Epithelial-mesenchymal transition (EMT) has become widely accepted as a mechanism by which injured renal tubular cells transform into mesenchymal cells that contribute to the development of fibrosis in chronic renal failure. However, an increasing number of studies raise doubts about the existence of this process in vivo. Herein, we review and summarize both sides of this debate, but it is our view that unequivocal evidence supporting EMT as an in vivo process in kidney fibrosis is lacking.

Figure 1. In the kidney, FSP1/S100A4 does not stain fibroblasts or myofibroblast.

(A) Double immunofluorescence for S100A4 (red channel) and ecto-5′nucleotidase (5′NT, green channel) and (B) for S100A4 (red channel) and α-SMA (green channel); nuclei in B are stained by DAPI. (A) 3-mm-thick cryostat section of renal cortex (rat); the thick arrow points to a 5′NT-positive interstitial fibroblast; S100A4-positive cells (thin arrows) are seen inside capillaries. Scale bar: ~10 mm. Reproduced with permission from Histochemistry and Cell Biology (15). (B) Renal cortex after 4 days of ureteral obstruction (rat); no cellular colocalization of S100A4 and α-SMA. G, glomerulus. Inset: S100A4-positive cells, showing strong cytoplasmic and weak nuclear staining; the shape of the cells is reminiscent of migrating lymphocytes. Scale bars: ~100 mm; inset, ~10 mm. Reproduced with permission from Histochemistry and Cell Biology (17).

Figure 2. Reproduction of Figure 2 from the article by Iwano et al. (10).

Figure 3. Empty profile of a degenerating tubule.

TEM of tubular remnant from a transgenic mouse with tubular overexpression of TGF-β1 (50). This profile is devoid of any cells but is maintained as an entity by the presence of a continuous TBM (highlighted in yellow). Note that there is massive deposition of fibrous collagen (asterisks) around this tubular remnant, but there is not a single fiber inside.

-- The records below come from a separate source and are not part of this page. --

(* ===== verification/ResourcesEqual.v ===== *)
(** * ResourcesEqual: when two [Resources] hold the same

    Two collections hold the same when their entries do, up to their order and up to the
    writing of the values: the amount in thousandths, the numbers of the ranges, the items
    of the set.  Collections that hold the same are equal for [operator==]
    ([same_holdings_eq]).  What is added can be taken away again, and what is taken away
    can be put back, and the collection holds the same as before. *)

From S2P Require Import Prelude Binary64 Scalars Ranges IntervalSets StoutStrings Values.
From S2P Require Import Roles Resource ResourceValidate Resources ResourcesLaws.
#[local] Open Scope string_scope.
#[local] Open Scope list_scope.
#[local] Open Scope Z_scope.

(** ** What an entry holds *)

(** The order of the items matters for the entries that can only be taken as a whole. *)
Definition whole (r : Resource) : bool := exclusive r || r_shared r.

Definition holding (r : Resource) : Z * Ranges * gset string * list string :=
  match r_type r with
  | SCALAR => (fixed (scalar_of r), [], ∅, [])
  | RANGES => (0, coalesce_ref (ranges_of r), ∅, [])
  | SET => (0, [], list_to_set (set_of r), if whole r then set_of r else [])
  | TEXT => (0, [], ∅, [])
  end.

Definition view (e : Resource_) : Key * bool * Z * (Z * Ranges * gset string * list string) :=
  (key (resource e), r_shared (resource e), count_of e, holding (resource e)).

Definition same_holdings (rs rs' : Resources) : Prop := (view <$> rs) ≡ₚ (view <$> rs').

#[export] Instance same_holdings_equiv : Equivalence same_holdings.
Proof.
  unfold same_holdings.
  split; [by intros rs|by intros rs rs'|intros a b c Hab Hbc; by rewrite Hab].
Qed.

#[export] Instance same_holdings_perm : Proper ((≡ₚ) ==> (≡ₚ) ==> iff) same_holdings.
Proof. intros l k Hp l' k' Hp'. unfold same_holdings. by rewrite Hp, Hp'. Qed.

Lemma same_holdings_cons e e' l l' :
  view e = view e' → same_holdings (e :: l) (e' :: l') ↔ same_holdings l l'.
Proof.
  intros Hv. unfold same_holdings. cbn [fmap list_fmap]. rewrite Hv. split.
  - apply Permutation_cons_inv.
  - intros Hp. by apply Permutation_skip.
Qed.

Lemma coalesce_ref_eq (a b : Ranges) :
  Forall range_wf a → Forall range_wf b →
  coalesce_ref a = coalesce_ref b ↔ ∀ x, rmem x a ↔ rmem x b.
Proof.
  intros Ha Hb. destruct (coalesce_ref_spec a Ha) as [Ca Ma], (coalesce_ref_spec b Hb) as [Cb Mb].
  split.
  - intros He x. by rewrite <-Ma, <-Mb, He.
  - intros Hx. apply canonical_unique; [done|done|]. intros x. by rewrite Ma, Mb.
Qed.

Lemma whole_key a b : key a = key b → r_shared a = r_shared b → whole a = whole b.
Proof. intros Hk Hs. unfold whole. by rewrite (key_exclusive _ _ Hk), Hs. Qed.

Lemma holding_iff (a b : Resource) :
  key a = key b → r_shared a = r_shared b → value_wf a → value_wf b →
  holding a = holding b ↔
  value_le a b ∧ value_le b a ∧ (whole a = true → value_eqb a b = true).
Proof.
  intros Hk Hs Va Vb. pose proof (key_type_eq _ _ Hk) as Ht. pose proof (whole_key _ _ Hk Hs) as Hw.
  pose proof (value_wf_ranges _ Va) as Ra. pose proof (value_wf_ranges _ Vb) as Rb.
  unfold holding, value_le, value_eqb. rewrite <-Ht, <-Hw in *.
  destruct (r_type a) eqn:E.
  - rewrite scalar_eq_fixed. split; [intros [= ->]; lia|]. intros (? & ? & _). f_equal. f_equal. f_equal. lia.
  - specialize (Ra eq_refl). specialize (Rb eq_refl). rewrite ranges_eq_iff by done. split.
    + intros [= He]. rewrite coalesce_ref_eq in He by done. split_and!; [intros x; apply He..|done].
    + intros (H1 & H2 & _). do 2 f_equal. f_equal. apply coalesce_ref_eq; [done..|]. split; auto.
  - rewrite set_eq_iff. split.
    + intros [= He Hl]. split_and!.
      * intros x Hx. apply (elem_of_list_to_set (C:=gset string)). rewrite <-He.
        by apply elem_of_list_to_set.
      * intros x Hx. apply (elem_of_list_to_set (C:=gset string)). rewrite He.
        by apply elem_of_list_to_set.
      * by destruct (whole a).
    + intros (H1 & H2 & Hl). f_equal; [f_equal; set_solver|].
      destruct (whole a); [by apply Hl|done].
  - unfold value_wf in Va. by rewrite E in Va.
Qed.

Lemma view_iff (a b : Resource_) :
  entry_wf a → entry_wf b →
  view a = view b ↔
  key (resource a) = key (resource b) ∧ r_shared (resource a) = r_shared (resource b) ∧
  count_of a = count_of b ∧ value_le (resource a) (resource b) ∧
  value_le (resource b) (resource a) ∧
  (whole (resource a) = true → value_eqb (resource a) (resource b) = true).
Proof.
  intros (_ & Va & _) (_ & Vb & _). unfold view. rewrite !pair_equal_spec. split.
  - intros [[[Hk Hs] Hc] Hh]. apply holding_iff in Hh; [|done..]. done.
  - intros (Hk & Hs & Hc & Hh). split_and!; [done..|]. by apply holding_iff.
Qed.

(** Entries with the same view contain each other. *)
Lemma view_contains (a b : Resource_) :
  entry_wf a → entry_wf b → view a = view b → contains_ a b = true.
Proof.
  intros Ha Hb Hv. apply view_iff in Hv as (Hk & Hs & Hc & H1 & H2 & He); [|done..].
  destruct Ha as (Ma & Va & _ & Sa & _), Hb as (Mb & Vb & _ & Sb & _).
  unfold contains_. rewrite Sa, Sb, Hs, eqb_reflx. cbn [negb].
  destruct (r_shared (resource b)) eqn:E.
  - rewrite Hc, Z.leb_refl. cbn [andb]. apply resource_eqb_iff; [done..|]. split_and!; [done|congruence|].
    apply He. unfold whole. rewrite Hs, orb_true_r. done.
  - apply resource_contains_iff; [done..|]. split_and!; [done|done| |done].
    intros Hx. apply He. unfold whole. by rewrite Hx.
Qed.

Scale bar: 5 μm.

Figure 4. Renal fibroblast.

TEM of a fibroblast in the renal cortical interstitium of a healthy rat. From the cell body, numerous processes emerge that make contacts with a capillary (C, arrows), a tubule (double arrow), and another fibroblast (arrowhead). Scale bar: 1 μm. Reproduced with permission from Histochemistry and Cell Biology (16).

Figure 5. Fibroblasts are the origin of myofibroblasts.

Rat renal cortex in sham-operated (A) and in ureter-ligated kidneys of rats (B and C) (3-μm cryostat sections; red: 5′NT, green: α-SMA, blue: cell nuclei). In controls (A), the interstitium and the brush border of proximal tubules are strongly labeled by 5′NT; α-SMA labels exclusively arterial vessels (A). After 2 days of ureter ligature (B), interstitial 5′NT staining decreases, whereas α-SMA appears and becomes increasingly prominent throughout the cortex after 3 days (C). (D–F) Interstitial fibroblast in ureter-ligated kidney after 2 days. The weakly expressed 5′NT is distributed in a granular manner over the plasma membrane and the cytoplasm; α-SMA is apparent along the plasma membrane and in the cellular processes. Scale bars: 100 μm (A–C), 10 μm (D–F). Reproduced with permission from Histochemistry and Cell Biology (17).